Si parla di attriti con il figlio, sconfinati anche nei rapporti con i nipotini che nell'ultimo fine settimana prima della tragedia avrebbero preferito rimanere con la mamma anziché con il papà dalla nonna. Voci, che potrebbero rientrare nei tanti elementi ancora da chiarire attorno ad un caso ancora aperto. Con frizioni tra madre-figlio e "ruggini" legati alla figura di Margherita che potrebbe, però, effettivamente aiutare a delineare il perché di quanto successo nell'appartamento di via Castello. Gli inquirenti, del resto, in attesa degli esami tossicologici disposti sulla salma, sono convinti si sia trattato di un omicidio e dunque che alla signora Colombo sia stato intenzionalmente somministrato un cocktail di un paio di farmaci, prima che Paroli tentasse di farla finita, allo stesso modo, dopo aver annunciato chiaramente il suicidio con lettere indirizzate alla moglie e ai figli, nonché dopo aver predisposto uno scritto con indicazioni relative solo al suo funerale, chiedendo di non far affiggere necrologi. Un quadro diverso, insomma, potrebbe emergere, rispetto a quanto, provando a "buttarla lì", in un primo momento, si era ipotizzato, pensato che il "portare con sé" la mamma potesse essere stato un ultimo gesto d'amore di una persona intenzionata a porre fine alla propria esistenza, per evitare alla donna la sofferenza della perdita del figlio. Con l'omicidio che diventerebbe una sorta di vendetta contro la madre, prima di uscire di scena, dopo aver accumulato nel tempo rabbia e rancore, fino al weekend con i bambini sfumato. “Mi ha rovinato la vita” del resto, avrebbe detto Paroli, al primo medico con cui, in ospedale, si è confidato, salvo poi sostenere in udienza di non aver ucciso la 73enne.

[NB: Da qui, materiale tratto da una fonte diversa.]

Lemma public_page_anonymous_count_witness :
  Pg.role (Pg.mkConn Pg.Anon 200 "uuid" "pid") = Pg.Anon /\
  (getResponsesForSurvey (Pg.backend (Pg.mkConn Pg.Anon 200 "uuid" "pid")) false "s2" None
     answered_public_world = (Resolved [], answered_public_world) /\
   publicResponseCount (Pg.backend (Pg.mkConn Pg.Anon 200 "uuid" "pid")) false
     (transformDatabaseSurvey public_row) answered_public_world = 0%Z /\
   ((forall l, Survey.responseLimit (transformDatabaseSurvey public_row) = Some l -> (0 <= l)%Z) ->
    publicIsLimitReached (Survey.responseLimit (transformDatabaseSurvey public_row))
      (publicResponseCount (Pg.backend (Pg.mkConn Pg.Anon 200 "uuid" "pid")) false
         (transformDatabaseSurvey public_row) answered_public_world) = false)).
Proof.
  split; [reflexivity|].
  exact (public_page_anonymous_count (Pg.mkConn Pg.Anon 200 "uuid" "pid")
           (transformDatabaseSurvey public_row) answered_public_world eq_refl).
Defined.

(** [getSurveys()] without a user context (as [App] calls it), in remote
    mode, lists exactly the stored surveys the caller's role may read: for a
    signed-in user their own and every active public survey of other users,
    for an anonymous caller the active public ones; newest first. *)
Theorem getSurveys_without_user (c : Pg.Conn) (w : World Pg.DB) :
  exists rows,
    fst (getSurveys (Pg.backend c) false None w) = Resolved (map transformDatabaseSurvey rows) /\
    (forall R, In R rows <->
       In R (Pg.surveys (remote w)) /\
       ((exists v, Pg.role c = Pg.Authenticated v /\ DatabaseSurvey.user_id R = Some v) \/
        (DatabaseSurvey.is_active R = true /\ DatabaseSurvey.allow_public_access R = true))) /\
    Sorted (desc DatabaseSurvey.created_at) rows.
Proof.
  unfold getSurveys, bind, query, ret; simpl. unfold Pg.pg_select_surveys.
  eexists; split; [reflexivity|]. split; [|apply sort_desc_sorted].
  intros R. split.
  - intros HR. apply (Permutation_in _ (sort_desc_perm _ _)) in HR.
    apply filter_In in HR as [HR Hp]. split; [exact HR|].
    rewrite andb_true_r in Hp. unfold Pg.survey_select_policy, Pg.is_public in Hp.
    destruct (Pg.role c) as [|v] eqn:Er.
    + right. now apply andb_prop in Hp.
    + apply orb_prop in Hp as [Hp|Hp].
      * left. exists v. split; [reflexivity|]. now apply user_is_some.
      * right. now apply andb_prop in Hp.
  - intros [HR Hp]. apply (Permutation_in _ (Permutation_sym (sort_desc_perm _ _))).
    apply filter_In. split; [exact HR|]. rewrite andb_true_r.
    unfold Pg.survey_select_policy, Pg.is_public.
    destruct Hp as [[v [Er Hv]]|[Ha Hb]].
    + rewrite Er, Hv. simpl. now rewrite String.eqb_refl.
    + rewrite Ha, Hb. destruct (Pg.role c); simpl; auto using orb_true_r.
Qed.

Tornando, infatti, nel campo delle certezze, ieri, in udienza, Paroli, maglione chiaro e volto stravolto, ha ufficialmente fornito al giudice una propria versione dell'accaduto. Non in linea con quando "confessato" al Manzoni, dopo essere stato estubato. Al cospetto della dottoressa Passoni, l'indagato, tradotto dalla Polizia Penitenziaria e affiancato dall'avvocato Marcello Perillo, di fatto ha negato la pesantissima accusa mossa nei suoi confronti, affermando di non sapere se e come Margherita abbia assunto il "beverone" che lui stesso aveva sì preparato ma per sé. Non ha evidentemente convinto il GIP che, nel non facile compito di rimettere in riga gli elementi fin qui raccolti, in assenza ancora, come già detto dei responsi medici sulla salma, ha ritenuto, allo stato, sussistere gravi indizi di colpevolezza, tanto da far tradurre il 48enne in carcere, in attesa di lumeggiare aspetti che lo stesso avvocato difensore ha etichettato, all'uscita dell'Aula, come non ancora chiari.